В год, когда родилась Анна, Аузонии исполнилось двадцать пять, но она уже овдовела. Ее муж, работавший во время Абиссинской войны на металлургическом заводе, погиб в цехе: лопнувшим тросом ему раздробило грудь. С тех пор ни один мужчина не спал в ее постели, и замуж вторично она не вышла. Медальон с портретом мужа Аузония носила на серебряной цепочке на груди и, верная старому обычаю, почитала его как реликвию. Большая Мария, как звали мать Анны, была единственной ее подругой, и этой дружбы хватило ей на всю жизнь. Аузония была круглой сиротой, а немногие родственники, которые оставались у нее в деревне, давно забыли о ней. К маленькой Анне Аузония отнеслась как к рождению собственной дочери. Да и сама Анна не представляла себе жизни без своей старой няньки, которая не покидала ее ни в горе, ни в радости.

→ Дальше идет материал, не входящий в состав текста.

(** [for name in counts: if name in flags: ...]: the keys do not change
    while the loop runs, only the counts. *)
Definition match_flags (flags : list (option string)) (counts : Counter)
  : Counter * gset string :=
  fold_left
    (fun (acc : Counter * gset string) (name : string) =>
       if existsb (fun f => match f with
                            | Some f => String.eqb f name
                            | None => false
                            end) flags
       then (counter_add name (-1) (fst acc), {[name]} ∪ snd acc)
       else acc)
    (map fst counts) (counts, ∅).

(** The last loop: groups left at their default take the value of their
    row with the empty name; [i in modi_values] looks [i] up among the
    values. *)
Definition fill_defaults (spec : InstructionSpec) (values : list Z) : exc (list Z) :=
  foldM (fun (values : list Z) (row : string * nat * Z) =>
           let '(operand_group, i, value) := row in
           if existsb (Z.eqb (Z.of_nat i)) values then Ret values
           else if nonempty operand_group then Ret values
           else list_set values i value)
        (all_modifiers spec) values.
(** * Dozenal: base-12 converter and expression calculator

    A shallow embedding of [src/dozenal/dozenal_decimal_converter.py] and
    [src/dozenal/dozenal_calc.py], with the theorems that settle the
    specification's claims about them.

    Conventions of the embedding:
    - a Python [int] is a [Z]; a Python [str] is a [string] of ASCII
      characters (the program's alphabet, operators and blanks are ASCII);
    - a raised exception is the [Error] branch of [result], one constructor
      of [exception] per [raise] site or library signal;
    - [decimal.Decimal] is modelled by [PyDecimal.Decimal] (finite values:
      sign, coefficient, exponent) with the arithmetic of the General
      Decimal Arithmetic specification under rounding ROUND_HALF_EVEN;
      the thread's context precision [getcontext().prec] is explicit state;
    - [fractions.Fraction] and a binary64 [float] are modelled by their
      exact integer ratios. *)

From Stdlib Require Import ZArith QArith Qround List String Ascii Bool Lia.
Import ListNotations.

Close Scope Q_scope.

Local Open Scope string_scope.
Local Open Scope Z_scope.

(** ** Exceptions and results *)

(** The two signals of [decimal] that the program can trap. *)
Inductive decimal_signal : Type :=
| DivisionUndefined      (* 0 / 0 *)
| DivisionImpossible.    (* quotient of // too large for the precision *)

Inductive exception : Type :=
(* dozenal_decimal_converter.py *)
| ValueError_empty_string             (* ValueError("empty string") *)
| ValueError_more_than_one_point      (* ValueError("invalid dozenal format: more than one decimal point") *)
| ValueError_invalid_digit (ch : ascii) (* ValueError(f"invalid dozenal digit: {ch!r}") *)
| IndexError_string_index             (* _DOZENAL_DIGITS[digit] out of range *)
(* dozenal_calc.py *)
| ValueError_expression_empty         (* ValueError("expression is empty") *)
| ValueError_negative_precision       (* ValueError("frac_precision must be non-negative") *)
| ValueError_unexpected_character (ch : ascii)
| ValueError_invalid_number           (* ValueError("invalid dozenal number in expression") *)
| ValueError_mismatched_parentheses
| ValueError_unexpected_token_kind
| ValueError_incomplete_expression
| ValueError_unsupported_operator (op : string)
| ValueError_not_single_value         (* "expression did not reduce to single value" *)
| KeyError_precedence (op : string)   (* _PRECEDENCE[value] on a missing key *)
| AssertionError
(* decimal *)
| DivisionByZero                      (* decimal.DivisionByZero: x / 0, x nonzero *)
| InvalidOperation (why : decimal_signal). (* decimal.InvalidOperation *)

(** The built-in class an exception is caught as. *)
Inductive exception_class : Type :=
| ValueError | IndexError | KeyError | AssertionErrorClass
| ZeroDivisionError     (* DivisionByZero derives from it *)
| ArithmeticErrorOther. (* InvalidOperation: an ArithmeticError, not a ZeroDivisionError *)

Definition class_of (e : exception) : exception_class :=
  match e with
  | IndexError_string_index => IndexError
  | KeyError_precedence _ => KeyError
  | AssertionError => AssertionErrorClass
  | DivisionByZero => ZeroDivisionError
  | InvalidOperation _ => ArithmeticErrorOther
  | _ => ValueError
  end.

Inductive result (A : Type) : Type :=
| Ok (a : A)
| Error (e : exception).
Arguments Ok {A} a.
Arguments Error {A} e.

Definition bind {A B : Type} (r : result A) (k : A -> result B) : result B :=
  match r with
  | Ok a => k a
  | Error e => Error e
  end.

Notation "'do' x <- r ; k" := (bind r (fun x => k))
  (at level 10, x name, r at level 99, k at level 200).
Notation "'do' ' p <- r ; k" := (bind r (fun x => let 'p := x in k))
  (at level 10, p pattern, r at level 99, k at level 200).

Definition is_ok {A : Type} (r : result A) : bool :=
  match r with Ok _ => true | Error _ => false end.

(** ** Python string built-ins used by the program *)

Module PyStr.

Definition chr (n : Z) : ascii := ascii_of_nat (Z.to_nat n).
Definition ord (c : ascii) : Z := Z.of_nat (nat_of_ascii c).

(** [str.isspace] on an ASCII character: TAB, LF, VT, FF, CR,
    FS, GS, RS, US and SPACE. *)
Definition isspace (c : ascii) : bool :=
  let n := ord c in
  ((9 <=? n) && (n <=? 13)) || ((28 <=? n) && (n <=? 32)).

(** [str.upper] on an ASCII character. *)
Definition upper_char (c : ascii) : ascii :=
  let n := ord c in
  if (97 <=? n) && (n <=? 122) then chr (n - 32) else c.

Fixpoint upper (s : string) : string :=
  match s with
  | EmptyString => EmptyString
  | String c s' => String (upper_char c) (upper s')
  end.

Fixpoint lstrip (s : string) : string :=
  match s with
  | EmptyString => EmptyString
  | String c s' => if isspace c then lstrip s' else s
  end.

Fixpoint rstrip (s : string) : string :=
  match s with
  | EmptyString => EmptyString
  | String c s' =>
      match rstrip s' with
      | EmptyString => if isspace c then EmptyString else String c EmptyString
      | r => String c r
      end
  end.
(** * ngcc: the ESM5 reflection host and the ESM2015 package parser

    A shallow embedding of

    - [packages/compiler-cli/src/ngcc/src/host/esm5_host.ts]
      ([Esm5ReflectionHost] and its helpers [getIifeBody],
      [getReturnIdentifier], [getReturnStatement]);
    - [packages/compiler-cli/src/ngcc/src/parser/esm2015_parser.ts]
      ([Esm2015PackageParser.parseFile]);

    followed by the properties of the specification, each stated over these
    definitions. *)

From Stdlib Require Import List ZArith String Bool Lia Permutation.
Import ListNotations.

Set Implicit Arguments.
Set Warnings "-register-all".
Local Open Scope string_scope.
Local Open Scope Z_scope.
Local Open Scope list_scope.

(** ** The part of the TypeScript syntax tree the two files look at *)

Module ts.

(** A source file is the root of a tree.  The parser keys a JavaScript [Map]
    by source-file objects, that is by object identity; a program holds one
    object per file, so the handle is the file name. *)
Record SourceFile : Type := mkSourceFile { fileName : string }.

Definition SourceFile_eqb (a b : SourceFile) : bool :=
  String.eqb (fileName a) (fileName b).

Record Identifier : Type := mkIdentifier { pos : Z; text : string }.

Record ParameterDeclaration : Type := mkParameter { parameterName : string }.

(** Expressions and statements.  [FunctionExpression] always has a [Block]
    body (its [statements]); an [ArrowFunction] has a concise body or a
    block.  [OtherExpression] and [OtherStatement] stand for the node kinds
    that none of the type guards used in the two files accept. *)
Inductive Expression : Type :=
| IdentifierExpression (name : Identifier)
| ParenthesizedExpression (expression : Expression)
| CallExpression (expression : Expression) (arguments : list Expression)
| FunctionExpression (parameters : list ParameterDeclaration)
                     (body : list Statement)
| ArrowFunction (parameters : list ParameterDeclaration)
                (body : ConciseBody)
| ArrayLiteralExpression (elements : list Expression)
| ObjectLiteralExpression (properties : list (string * Expression))
| PropertyAccessExpression (expression : Expression) (name : Identifier)
| BinaryExpression (left : Expression) (operatorToken : string)
                   (right : Expression)
| OtherExpression (kind : Z)
with Statement : Type :=
| ReturnStatement (expression : option Expression)
| ExpressionStatement (expression : Expression)
| IfStatement (expression : Expression) (thenStatement : Statement)
              (elseStatement : option Statement)
| Block (statements : list Statement)
| FunctionDeclarationStatement (name : option Identifier)
                               (parameters : list ParameterDeclaration)
                               (body : list Statement)
| OtherStatement (kind : Z)
with ConciseBody : Type :=
| ConciseExpression (expression : Expression)
| ConciseBlock (statements : list Statement).

(** [ts.Declaration], as far as the two files distinguish its kinds:
    [SignatureDeclaration] stands for the kinds other than a function
    declaration that have a [parameters] list (methods, constructors,
    accessors, function expressions, arrow functions), [OtherDeclaration]
    for the kinds without one.  Every
    declaration knows its name node (absent for an anonymous class or
    function, e.g. [export default class {}]) and the source file that
    [getSourceFile()] reaches by walking up the parents. *)
Inductive DeclarationKind : Type :=
| VariableDeclaration (initializer : option Expression)
| ClassDeclaration
| FunctionDeclaration (parameters : list ParameterDeclaration)
| SignatureDeclaration (kind : Z) (parameters : list ParameterDeclaration)
| OtherDeclaration (kind : Z).

Record Declaration : Type := mkDeclaration {
  declarationPos : Z;
  sourceFile : SourceFile;
  name : option Identifier;
  declarationKind : DeclarationKind
}.

Definition getSourceFile (d : Declaration) : SourceFile := sourceFile d.

(** The [parameters] property of a declaration, [undefined] for the kinds
    that have none. *)
Definition declarationParameters (d : Declaration)
  : option (list ParameterDeclaration) :=
  match declarationKind d with
  | FunctionDeclaration parameters => Some parameters
  | SignatureDeclaration _ parameters => Some parameters
  | VariableDeclaration _ => None
  | ClassDeclaration => None
  | OtherDeclaration _ => None
  end.

(** [ts.Symbol]: its flags, its value declaration and its table of exports
    (for a class or a function standing for one, the static members).
    [ts.SymbolTable] is a [Map] from names to symbols. *)
Inductive Symbol : Type := mkSymbol {
  flags : Z;
  escapedName : string;
  valueDeclaration : option Declaration;
  exports : option (list (string * Symbol))
}.

Definition SymbolTable : Type := list (string * Symbol).

Fixpoint SymbolTable_get (table : SymbolTable) (key : string) : option Symbol :=
  match table with
  | [] => None
  | (k, s) :: rest => if String.eqb k key then Some s else SymbolTable_get rest key
  end.

Definition SymbolTable_has (table : SymbolTable) (key : string) : bool :=
  match SymbolTable_get table key with Some _ => true | None => false end.

(** What [getSymbolAtLocation] is asked about in the two files. *)
Inductive Node : Type :=
| SourceFileNode (file : SourceFile)
| IdentifierNode (identifier : Identifier).

(** The symbol-resolution snapshot behind [ts.TypeChecker]: the three
    queries the two files make. *)
Record TypeChecker : Type := mkTypeChecker {
  getSymbolAtLocation : Node -> option Symbol;
  getExportsOfModule : Symbol -> list Symbol;
  getAliasedSymbol : Symbol -> Symbol
}.

(** The type guards used as predicates below. *)
Definition isFunctionExpression (e : Expression) : bool :=
  match e with FunctionExpression _ _ => true | _ => false end.
Definition isArrayLiteralExpression (e : Expression) : bool :=
  match e with ArrayLiteralExpression _ => true | _ => false end.
Definition isReturnStatement (s : Statement) : bool :=
  match s with ReturnStatement _ => true | _ => false end.

(** [ts.SymbolFlags], the two members the parser tests. *)
Module SymbolFlags.
Definition Class : Z := Z.shiftl 1 5.
Definition Alias : Z := Z.shiftl 1 21.
End SymbolFlags.

End ts.

(** ** JavaScript's [&] and truthiness of a number *)

(** [ToInt32]: the operands of [&] are taken modulo 2^32 into the signed
    32-bit range. *)
Definition toInt32 (n : Z) : Z :=
  let m := n mod 2 ^ 32 in
  if m <? 2 ^ 31 then m else m - 2 ^ 32.

Definition bitand (a b : Z) : Z := Z.land (toInt32 a) (toInt32 b).

Definition truthy (n : Z) : bool := negb (n =? 0).

(** [Array.prototype.find]. *)
Fixpoint find_first {A : Type} (p : A -> bool) (l : list A) : option A :=
  match l with
  | [] => None
  | x :: rest => if p x then Some x else find_first p rest
  end.

(** ** esm5_host.ts *)

Module Esm5ReflectionHost.
Import ts.

(** [function getReturnStatement(body: ts.Block)] *)
Definition getReturnStatement (body : list Statement) : option Statement :=
  find_first isReturnStatement body.

(** [function getReturnIdentifier(body: ts.Block)] *)
Definition getReturnIdentifier (body : list Statement) : option Identifier :=
  match getReturnStatement body with
  | Some (ReturnStatement (Some (IdentifierExpression id))) => Some id
  | _ => None
  end.

(** [function getIifeBody(declaration: ts.VariableDeclaration)]; the caller
    has checked [ts.isVariableDeclaration], so the argument is the
    declaration's initializer. *)
Definition getIifeBody (initializer : option Expression) : option (list Statement) :=
  match initializer with
  | Some (ParenthesizedExpression call) =>
      match call with
      | CallExpression (FunctionExpression _ body) _ => Some body
      | _ => None
      end
  | _ => None
  end.

Section Host.

Variable checker : TypeChecker.

(** Modelled from the spec: [esm2015_host.ts] is not part of the sources at
    hand; the name of the static property holding the constructor
    parameters (its constant [CONSTRUCTOR_PARAMS]) is the spec's
    [ctorParameters]. *)
Definition CONSTRUCTOR_PARAMS : string := "ctorParameters".

(** [getPropertyValueFromSymbol] of [esm2015_host.ts] and
    [reflectObjectLiteral] of the ngtsc reflector are imported by the file
    and are taken as given. *)
Variable ReflectedObject : Type.
Variable getPropertyValueFromSymbol : Symbol -> option Expression.
Variable reflectObjectLiteral : list (string * Expression) -> ReflectedObject.

(** [getClassSymbol(declaration: ts.Declaration)] *)
Definition getClassSymbol (declaration : Declaration) : option Symbol :=
  match declarationKind declaration with
  | VariableDeclaration initializer =>
      match getIifeBody initializer with
      | Some iifeBody =>
          match getReturnIdentifier iifeBody with
          | Some innerClassIdentifier =>
              getSymbolAtLocation checker (IdentifierNode innerClassIdentifier)
          | None => None
          end
      | None => None
      end
  | _ => None
  end.

(** [getConstructorParameterDeclarations(classSymbol: ts.Symbol)]: the value
    declaration is taken for a function declaration by a cast, so the
    parameters of whatever declaration it is are returned. *)
Definition getConstructorParameterDeclarations (classSymbol : Symbol)
  : list ParameterDeclaration :=
  match valueDeclaration classSymbol with
  | Some constructor =>
      match declarationParameters constructor with
      | Some parameters => parameters
      | None => []
      end
  | None => []
  end.

(** The callback of [elements.map] in [getConstructorDecorators]. *)
Definition reflectElement (element : Expression) : option ReflectedObject :=
  match element with
  | ObjectLiteralExpression properties => Some (reflectObjectLiteral properties)
  | _ => None
  end.

(** [getConstructorDecorators(classSymbol: ts.Symbol)] *)
Definition getConstructorDecorators (classSymbol : Symbol)
  : list (option ReflectedObject) :=
  match exports classSymbol with
  | Some table =>
      if SymbolTable_has table CONSTRUCTOR_PARAMS then
        match SymbolTable_get table CONSTRUCTOR_PARAMS with
        | Some propSymbol =>
            match getPropertyValueFromSymbol propSymbol with
            | Some (FunctionExpression _ body) =>
                match getReturnStatement body with
                | Some (ReturnStatement (Some (ArrayLiteralExpression elements))) =>
                    List.map reflectElement elements
                | _ => []
                end
            | _ => []
            end
        | None => []
        end
      else []
  | None => []
  end.

End Host.

End Esm5ReflectionHost.

(** ** esm2015_parser.ts *)

(** *** Outcomes and the monad of a call

    A call either returns or throws; the only exception the parser can throw
    by itself is the [TypeError] of reading a property of [undefined].  A
    computation runs against the checker's snapshot and hands it back, so
    that what a call does to the snapshot can be stated. *)

Inductive Outcome (A : Type) : Type :=
| Returned (value : A)
| Thrown (error : string).
Arguments Thrown {A} error.

Definition TypeError : string := "TypeError".

Definition M (A : Type) : Type := ts.TypeChecker -> Outcome A * ts.TypeChecker.

Definition ret {A : Type} (a : A) : M A := fun s => (Returned a, s).

Definition bind {A B : Type} (m : M A) (f : A -> M B) : M B :=
  fun s => match m s with
           | (Returned a, s') => f a s'
           | (Thrown e, s') => (Thrown e, s')
           end.

Definition throw {A : Type} (e : string) : M A := fun s => (Thrown e, s).

(** A query of the snapshot. *)
Definition query {A : Type} (q : ts.TypeChecker -> A) : M A :=
  fun s => (Returned (q s), s).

Сухое смолистое дерево приятно потрескивало в камине, и снопики искр рассыпались в нем подобно крошечным фейерверкам. Старая Аузония с ласковым ворчанием подвинула поближе к огню кресло Анны, помогла ей снять туфли и чулки, вместо которых она с удовольствием сунула ноги в теплые домашние тапочки на меху. Потрескивание огня, негромкое привычное бормотание няни и эта теплота, которая, поднимаясь от ног, постепенно разливалась по всему телу, повергли Анну в приятную истому.
Зеленые глаза Анны, которые не имели ничего общего ни с пронзительно голубым взглядом Больдрани, ни с карими глазами ее матери, рассеянно смотрели на двух чудесных лебедей, вытканных на бежевом фоне дорогого старинного ковра. Существовал еще один такой же точно ковер, вытканный в восемнадцатом веке во Франции на королевских мануфактурах, — тот принадлежал Жозефине Бонапарт и украшал некогда ее дворец Мальмезон.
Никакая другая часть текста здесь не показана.